[Start of Attachment]

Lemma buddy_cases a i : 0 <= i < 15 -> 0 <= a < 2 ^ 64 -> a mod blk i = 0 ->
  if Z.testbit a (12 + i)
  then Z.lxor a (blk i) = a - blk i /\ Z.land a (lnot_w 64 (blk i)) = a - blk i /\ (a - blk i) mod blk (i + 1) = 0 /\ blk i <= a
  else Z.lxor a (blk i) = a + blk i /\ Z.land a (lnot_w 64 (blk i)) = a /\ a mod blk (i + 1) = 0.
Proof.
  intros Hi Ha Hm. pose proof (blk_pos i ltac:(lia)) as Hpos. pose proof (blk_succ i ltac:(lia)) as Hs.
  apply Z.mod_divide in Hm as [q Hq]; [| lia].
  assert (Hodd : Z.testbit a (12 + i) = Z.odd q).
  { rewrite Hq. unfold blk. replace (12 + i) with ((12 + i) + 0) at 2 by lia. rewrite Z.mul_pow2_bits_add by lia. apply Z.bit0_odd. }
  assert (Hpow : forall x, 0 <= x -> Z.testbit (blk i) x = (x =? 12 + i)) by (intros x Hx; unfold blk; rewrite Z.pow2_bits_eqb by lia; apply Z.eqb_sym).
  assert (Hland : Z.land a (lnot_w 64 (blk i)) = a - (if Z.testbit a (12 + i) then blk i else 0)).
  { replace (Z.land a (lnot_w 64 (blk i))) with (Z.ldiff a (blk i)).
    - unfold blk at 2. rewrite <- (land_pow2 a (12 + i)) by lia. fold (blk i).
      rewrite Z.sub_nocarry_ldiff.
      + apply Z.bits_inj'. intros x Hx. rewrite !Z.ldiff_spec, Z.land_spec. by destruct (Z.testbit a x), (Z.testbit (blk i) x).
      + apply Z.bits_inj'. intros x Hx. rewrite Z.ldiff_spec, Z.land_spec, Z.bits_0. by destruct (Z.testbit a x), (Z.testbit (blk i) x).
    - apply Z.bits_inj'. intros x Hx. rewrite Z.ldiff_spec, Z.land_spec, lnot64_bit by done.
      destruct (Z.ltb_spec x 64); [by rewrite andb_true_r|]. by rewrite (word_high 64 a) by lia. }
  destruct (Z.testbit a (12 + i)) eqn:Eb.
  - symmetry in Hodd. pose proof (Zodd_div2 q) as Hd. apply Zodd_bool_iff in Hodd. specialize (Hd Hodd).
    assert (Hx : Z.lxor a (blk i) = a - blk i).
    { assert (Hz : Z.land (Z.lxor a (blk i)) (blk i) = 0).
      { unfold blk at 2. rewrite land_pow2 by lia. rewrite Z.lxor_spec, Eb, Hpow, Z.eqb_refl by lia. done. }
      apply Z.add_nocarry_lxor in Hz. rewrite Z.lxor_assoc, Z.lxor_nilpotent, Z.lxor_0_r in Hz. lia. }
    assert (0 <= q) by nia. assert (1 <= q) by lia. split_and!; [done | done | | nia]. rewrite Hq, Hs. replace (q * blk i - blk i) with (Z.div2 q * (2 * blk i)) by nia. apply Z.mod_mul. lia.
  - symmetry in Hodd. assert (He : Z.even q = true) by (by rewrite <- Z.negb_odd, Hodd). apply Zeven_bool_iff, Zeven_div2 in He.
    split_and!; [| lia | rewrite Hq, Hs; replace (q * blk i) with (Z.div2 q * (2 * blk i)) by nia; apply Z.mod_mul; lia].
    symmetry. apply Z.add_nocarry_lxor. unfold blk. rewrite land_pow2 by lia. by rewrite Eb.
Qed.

[End of Attachment]
[Start of Attachment]

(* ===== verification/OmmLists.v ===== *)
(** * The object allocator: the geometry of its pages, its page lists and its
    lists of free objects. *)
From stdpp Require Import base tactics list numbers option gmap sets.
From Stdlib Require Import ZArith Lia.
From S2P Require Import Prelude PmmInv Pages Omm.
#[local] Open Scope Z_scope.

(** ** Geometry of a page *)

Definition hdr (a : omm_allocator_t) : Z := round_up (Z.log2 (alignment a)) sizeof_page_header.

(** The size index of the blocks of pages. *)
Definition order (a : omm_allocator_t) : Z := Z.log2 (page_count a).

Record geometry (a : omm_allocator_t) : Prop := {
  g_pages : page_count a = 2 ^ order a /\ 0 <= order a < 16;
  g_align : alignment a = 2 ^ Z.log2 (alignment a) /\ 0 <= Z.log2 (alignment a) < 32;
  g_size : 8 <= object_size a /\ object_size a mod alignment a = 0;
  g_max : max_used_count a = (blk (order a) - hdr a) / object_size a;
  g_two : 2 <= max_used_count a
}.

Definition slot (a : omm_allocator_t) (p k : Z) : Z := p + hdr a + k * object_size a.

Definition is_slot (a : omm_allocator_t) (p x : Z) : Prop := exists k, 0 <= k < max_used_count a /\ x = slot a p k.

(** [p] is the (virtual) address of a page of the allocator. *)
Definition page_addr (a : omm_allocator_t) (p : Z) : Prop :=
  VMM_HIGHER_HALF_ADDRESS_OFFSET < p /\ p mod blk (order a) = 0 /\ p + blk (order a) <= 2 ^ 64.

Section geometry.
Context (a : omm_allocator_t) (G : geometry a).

[End of Attachment]

#### [THE TASK]
Take the stretch of lines above from the one containing "g_size : 8 <= object_size" through the one containing "Context (a : omm_allocator_t)" and repeat it exactly, adding no other line.

#### [ANSWER FOR THIS EXERCISE]
  g_size : 8 <= object_size a /\ object_size a mod alignment a = 0;
  g_max : max_used_count a = (blk (order a) - hdr a) / object_size a;
  g_two : 2 <= max_used_count a
}.

Definition slot (a : omm_allocator_t) (p k : Z) : Z := p + hdr a + k * object_size a.

Definition is_slot (a : omm_allocator_t) (p x : Z) : Prop := exists k, 0 <= k < max_used_count a /\ x = slot a p k.

(** [p] is the (virtual) address of a page of the allocator. *)
Definition page_addr (a : omm_allocator_t) (p : Z) : Prop :=
  VMM_HIGHER_HALF_ADDRESS_OFFSET < p /\ p mod blk (order a) = 0 /\ p + blk (order a) <= 2 ^ 64.

Section geometry.
Context (a : omm_allocator_t) (G : geometry a).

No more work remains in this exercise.